Definition fullMibs (devs : devices) (enabled : list string) : list string :=
  elements (list_to_set (concat ((DiscoveredMibs ∘ snd) <$> map_to_list devs) ++ enabled) : gset string).
Definition with_mibs (l : list string) (g : SnmpGlobalConfig) : SnmpGlobalConfig := mkGlobal l (PurgeDevices g) (g_UserTags g) (g_MatchAttr g) (MibProfileDir g).

(** The devices of a configuration after a discovery, in the orders of its three ranges. *)
Definition update_devices (now pollDuration : Z) (disco : SnmpDiscoConfig) (g : SnmpGlobalConfig) (dev_order : nat → devices → list (string * SnmpDeviceConfig))
    (devs : devices) (found : list (string * SnmpDeviceConfig)) : res (devices * SnmpDiscoDeviceStat) :=
  let '(devs1, a1, r) := merge g (ReplaceDevices disco) now devs found in
  let '(devs2, a2) := dedup (NoDedup disco) (dev_order 0%nat devs1) devs1 a1 in
  '(devs3, a3, _) ← purge now pollDuration (dev_order 1%nat devs2) (devs2, a2, PurgeDevices g);
  Ok (devs3, mkStat a3 r (Z.of_nat (size devs) - Z.of_nat (size devs3))).

(** *** Saving *)
(** The loop of [set] in [cleanForSave]. *)
Definition clean_body (p : Provider_) (k v : string) (m : gmap string string) : gmap string string :=
  match SnmpTags.matchesPrefix k p with
  | Some nk => if String.eqb v "" then delete k m else <[nk := v]> (delete k m)
  | None => delete k m
  end.
Definition clean_tags (p : Provider_) (m m' : gomap string) : Prop := SnmpTags.gorange (clean_body p) m m'.
Definition clean_device (d d' : SnmpDeviceConfig) : Prop :=
  ∃ tags attr, clean_tags SnmpTags.DeviceProvider (UserTags d) tags ∧ clean_tags SnmpTags.DeviceProvider (MatchAttr d) attr ∧ d' = set_tags tags attr d.
Definition clean_global (g g' : SnmpGlobalConfig) : Prop :=
  ∃ tags attr, clean_tags SnmpTags.GlobalProvider (g_UserTags g) tags ∧ clean_tags SnmpTags.GlobalProvider (g_MatchAttr g) attr ∧
    g' = mkGlobal (MibsEnabled g) (PurgeDevices g) tags attr (MibProfileDir g).
Definition cleanForSave (c c' : SnmpConfig) : Prop :=
  Disco c' = Disco c ∧ DeviceOrig c' = DeviceOrig c ∧ nil_devices c' = nil_devices c ∧ option_Forall2 clean_global (Global c) (Global c') ∧
  map_relation (λ _, clean_device) (λ _ _, False) (λ _ _, False) (Devices c) (Devices c').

→ Your goal
Set down the line that contains "Disco c' = Disco" exactly. Do the same for each later line of the data, through the end, and add nothing.

→ Answer for this exercise
  Disco c' = Disco c ∧ DeviceOrig c' = DeviceOrig c ∧ nil_devices c' = nil_devices c ∧ option_Forall2 clean_global (Global c) (Global c') ∧
  map_relation (λ _, clean_device) (λ _ _, False) (λ _ _, False) (Devices c) (Devices c').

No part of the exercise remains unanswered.